Chapter 1: How Everything Began

My name is Mary Katherine, but I go by MK. When my mother passed away, I went to live with my father. He is obsessed with the idea that there is a hidden world with brave warriors that watch over and protect us. At that moment, I thought the idea was kind of silly, so I sadly decided to leave him. But then, something…magical happened. Something that changed my perception of life. Something that made me believe. I caught a small, really small pod, which a small woman gave to me. When I got it in my hands, I got shrunk, two inches tall. The woman was a queen. Queen Tara. She passed away after telling me that I had to take the pod to Nim Galuu. There's where all began.

I met many characters in my adventure. Ronin, he was the Leaf men's General. Ronin helped me to save the pod. He never said it to me, but I knew he was in love with Tara. Mub and Grub, a slug and a snail. They were the ones who took care of the pod. Grub wanted to be a leaf man, which he did at the end. And Mub…well, he has a crush on me, which is really awkward. Apart from that, he's really funny. Nim Galuu, he helped us to know what to do to save the life of the forest with the help of the scrolls, which were situated in the rings of knowledge. Mandrake, this guy was the leader of the Boggans, who wanted to destroy the forest. Don't worry, at the end, this bad guy and his troop were defeated by the leaf men, and with the big help of my dad, who had a normal size. Last, but not the least, is the handsome, really handsome Nod. Ahh, Nod. At first, I thought he was an idiot, a guy who only thought about himself and himself. As I spent more time with him I noticed that he just was sad because of his dad, who died in a Boggan attack. Ronin took care of him since that.

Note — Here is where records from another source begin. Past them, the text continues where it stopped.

(* ===== verification/Memberships.v ===== *)
(** The memberships table's repository ([memberships/repositories/memberships.py])
    and the ownership of an organisation. *)
From S2P Require Import Prelude Errors Session Schema Tables.

(** ** [memberships/repositories/memberships.py] *)
Module MembershipRepository.
Section Repository.
Context `{Env}.

Definition of_organisation (organisation_id : UUID) (m : Membership.t) : bool :=
  bool_decide (Membership.organisation_id m = organisation_id) && Membership.is_active m.

Definition create_membership (user_id organisation_id : UUID) (role : MembershipRole.t)
    : M Db Membership.t :=
  id ← new_uuid;
  created_at ← now;
  updated_at ← now;
  insert_row (Membership.mk id user_id organisation_id role true created_at updated_at).

Definition list_memberships_for_organisation (organisation_id : UUID)
    : M Db (list Membership.t) :=
  select (of_organisation organisation_id).

(** The join on [users] keeps each membership with its user's names. *)
Definition list_directory_members_for_organisation (organisation_id : UUID)
    : M Db (list (option string * option string * MembershipRole.t)) :=
  d ← get_db;
  mret (omap (fun m =>
    u ← users d !! Membership.user_id m;
    Some (User.first_name u, User.last_name u, Membership.role m))
    (rows_where d (of_organisation organisation_id))).

Definition get_membership_for_user (user_id : UUID) : M Db (option Membership.t) :=
  select_first (fun m => bool_decide (Membership.user_id m = user_id) && Membership.is_active m).

Definition has_membership (user_id organisation_id : UUID) : M Db bool :=
  m ← select_first (fun m =>
    bool_decide (Membership.user_id m = user_id) && of_organisation organisation_id m);
  mret (negb (is_None m)).

Definition get_membership (user_id organisation_id : UUID) : M Db (option Membership.t) :=
  select_first (fun m =>
    bool_decide (Membership.user_id m = user_id) && of_organisation organisation_id m).

Definition get_membership_by_id (membership_id organisation_id : UUID)
    : M Db (option Membership.t) :=
  select_first (fun m =>
    bool_decide (Membership.id m = membership_id) && of_organisation organisation_id m).

Definition has_any_membership_for_user (user_id : UUID) : M Db bool :=
  m ← get_membership_for_user user_id; mret (negb (is_None m)).

Definition update_role (membership : Membership.t) (role : MembershipRole.t)
    : M Db Membership.t :=
  update_row (Membership.id membership) (Membership.set_role role).

Definition deactivate_membership (membership : Membership.t) : M Db Membership.t :=
  update_row (Membership.id membership) (Membership.set_is_active false).

(** The active owners of an organisation, and their number. *)
Definition active_owner_of (organisation_id : UUID) (m : Membership.t) : bool :=
  bool_decide (Membership.organisation_id m = organisation_id) && is_active_owner m.

Definition count_active_owners (organisation_id : UUID) : M Db nat :=
  l ← select (active_owner_of organisation_id); mret (length l).

Definition list_active_memberships_for_organisation_for_update (organisation_id : UUID)
    : M Db (list Membership.t) :=
  select (of_organisation organisation_id).

Definition lock_active_memberships (organisation_id : UUID) : M Db (list Membership.t) :=
  list_active_memberships_for_organisation_for_update organisation_id.

Definition deactivate_organisation_memberships (organisation_id : UUID) : M Db unit :=
  update_where (of_organisation organisation_id) (Membership.set_is_active false) ;;
  mret tt.

End Repository.
End MembershipRepository.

When the pod grew in Moonhaven, the forest was safe and a new queen was crowned, it was time to return home.

The new Queen was making me big again, but I didn't had time to tell Nod what I felt for him. I was elevating, when Nod took me. I wanted to stay there, but also I wanted to go with my dad. The last words I said to him where "Put your arms around me". Then he hugged me. After that, we separated a little, and without caring about the ones that were watching us, we both kissed. It was so…perfect. It felt so good. We separate again, but it was time to go. He caressed my hand once more. He smiled to me. I smiled to him. In a few seconds I had a normal size. When I saw my dad, I hugged him. I missed him a lot.

Since that epic adventure, that happened six months ago, I live with him and help him with his work about leaf men, boggans and magic. I also have video chat with Nod like most of the time. It is awesome, we talk about our lives and cool stuff, but there are days in which this is ruined by Mub, who is always bothering him and telling that he has no opportunity with me and things like that.

I admit it. My life is great now. But there are times when I think about Nod. I mean, we can't have a good and normal relationship because he is a leaf men and…I'm a stomper. We even hadn't admitted officially that we like each other. That makes me feel sad.

I love living here with my dad, far from the noisy and polluted city. But since my visit to the forest, I'm not the same anymore, I keep thinking about hummingbirds, magic, adventure, action and the guy I like. These thoughts are always living in my mind.

Sometimes… I just want to… return to Moonhaven.